A saúde reprodutiva é um estado de completo bem-estar físico, mental e social em todas as matérias concernentes ao sistema reprodutivo, suas funções e processos, e não a simples ausência de doença ou enfermidade. A saúde reprodutiva implica, por conseguinte, que a pessoa possa ter uma vida sexual segura e satisfatória, tendo a capacidade de reproduzir e a liberdade de decidir sobre quando e quantas vezes deve fazê-lo. Está implícito nesta última condição o direito de homens e mulheres de serem informados e de terem acesso aos métodos eficientes, seguros, aceitáveis e financeiramente compatíveis de planejamento familiar, assim como outros métodos de regulação da fecundidade cuja escolha não contrarie a lei, bem como ao direito de acesso a serviços apropriados de saúde que propiciem às mulheres condições de passar com segurança pela gestação e pelo parto, proporcionando aos casais uma chance melhor de ter um filho sadio. Em conformidade com a definição acima de saúde reprodutiva a assistência à saúde reprodutiva é definida como a constelação de métodos, técnicas e serviços que contribuem para a saúde e bem-estar reprodutivo, prevenindo e resolvendo os problemas de saúde reprodutiva. Isso inclui igualmente a saúde sexual, cuja finalidade é a melhoria da qualidade de vida e das relações pessoais, e não o mero aconselhamento e assistência relativos à reprodução e às doenças sexualmente transmissíveis.

Essa definição é repetida no Programa de Ação da Conferência de Pequim de 1995 (item 94).

A saúde reprodutiva, no aspecto referente ao planejamento familiar, também consta de tratado internacional ratificado pelo Brasil em 1o de fevereiro de 1984, art. 12.1 da Convenção para a Eliminação de Todas as Formas de Discriminação Contra a Mulher:

Os Estados-partes adotarão todas as medidas apropriadas para eliminar a discriminação contra a mulher na esfera dos cuidados médicos, a fim de assegurar, em condições de igualdade entre homens e mulheres, o acesso a serviços médicos, inclusive referentes ao planejamento familiar.

Por fim, no âmbito interno a Constituição Federal de 1988 (BRASIL, 1988) ao dispor que:

Art. 226 § 7.º Fundado nos princípios da dignidade da pessoa humana e da paternidade responsável, o planejamento familiar é livre decisão do casal, competindo ao Estado propiciar recursos educacionais e científicos para o exercício desse direito, vedada qualquer forma coercitiva por parte de instituições oficiais ou privadas.

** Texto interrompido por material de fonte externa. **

Lemma holes_app pos l1 l2 : Forall seg_ok l1 -> holes pos (l1 ++ l2) = holes pos l1 ∪ holes (pos + total l1) l2.
Proof.
  intros H1. revert pos. induction H1 as [|s l1 _ _ IH]; intros pos; simpl; [by rewrite Z.add_0_r, (left_id_L ∅ (∪))|]. destruct s as [n|im]; simpl; rewrite IH, Z.add_assoc; [by rewrite insert_union_l|done].
Qed.

Lemma recs_app pos l1 l2 : Forall seg_ok l1 -> recs pos (l1 ++ l2) = recs pos l1 ∪ recs (pos + total l1) l2.
Proof.
  intros H1. revert pos. induction H1 as [|s l1 _ _ IH]; intros pos; simpl; [by rewrite Z.add_0_r, (left_id_L ∅ (∪))|]. destruct s as [n|im]; simpl; rewrite IH, Z.add_assoc; [done|by rewrite insert_union_l].
Qed.

Lemma holes_range pos l o n : Forall seg_ok l -> holes pos l !! o = Some n -> pos <= o /\ o + n <= pos + total l /\ 0 < n.
Proof.
  intros Hl. revert pos. induction Hl as [|s l [Hs _] Hl IH]; intros pos; simpl; [done|]. destruct s as [m|im]; simpl in *.
  - destruct (decide (o = pos)) as [->|Hne]; [rewrite lookup_insert_eq; intros [= <-]; pose proof (total_nonneg l Hl); lia|]. rewrite lookup_insert_ne by done. intros H%IH. lia.
  - intros H%IH. lia.
Qed.

Lemma recs_range pos l o im : Forall seg_ok l -> recs pos l !! o = Some im -> pos <= o /\ o + slot_len (blen im) <= pos + total l /\ 0 < slot_len (blen im).
Proof.
  intros Hl. revert pos. induction Hl as [|s l [Hs _] Hl IH]; intros pos; simpl; [done|]. destruct s as [m|im']; simpl in *.
  - intros H%IH. lia.
  - destruct (decide (o = pos)) as [->|Hne]; [rewrite lookup_insert_eq; intros [= <-]; pose proof (total_nonneg l Hl); lia|]. rewrite lookup_insert_ne by done. intros H%IH. lia.
Qed.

Portanto, conhecer e utilizar os métodos, meios e técnicas para planejar a família faz parte do direito à saúde reprodutiva sendo um direito garantido pela Constituição. Dessa maneira, a possibilidade de decidir livremente a respeito de quantos filhos se quer ter, o espaçamento entre eles, ou mesmo que não se quer ter filhos é um direito fundamental assegurado à mulher, ao homem ou ao casal. Portanto, a saúde reprodutiva pressupõe a capacidade de desfrutar de uma vida sexual segura e satisfatória (PIOVESAN, 1998PIOVESAN, Flávia. Temas de Direitos Humanos. São Paulo: Max Limonad, 1998., p. 173).

Para o exercício desse direito é fundamental o papel do Poder Público, informando, pesquisando e dando acesso aos métodos de controle da fecundidade, para que as mulheres, os homens ou os casais possam exercitar o seu direito de livre escolha, informado e consciente.

Direitos reprodutivos, define Flávia Piovesan (1998PIOVESAN, Flávia. Temas de Direitos Humanos. São Paulo: Max Limonad, 1998., p. 168) correspondem ao conjunto dos direitos básicos relacionados ao livre exercício da sexualidade e da reprodução humana. Aponta a autora que:

historicamente, constata-se que a luta pelos direitos reprodutivos tem seu ponto de partida nas reivindicações femininas em torno da questão reprodutiva. Nesse sentido, os direitos reprodutivos refletiam a tensão entre a maternidade obrigatória, concebida como elemento de dominação do homem em relação à mulher, e a anticoncepção, entendida como forma de libertação. E a constante atenção que a questão dos direitos reprodutivos tem recebido no âmbito do movimento feminista deve-se à importância na vida da mulher, a quem incumbe, muitas vezes exclusivamente, arcar com as consequências da vida sexual - a gravidez, a criação dos filhos etc.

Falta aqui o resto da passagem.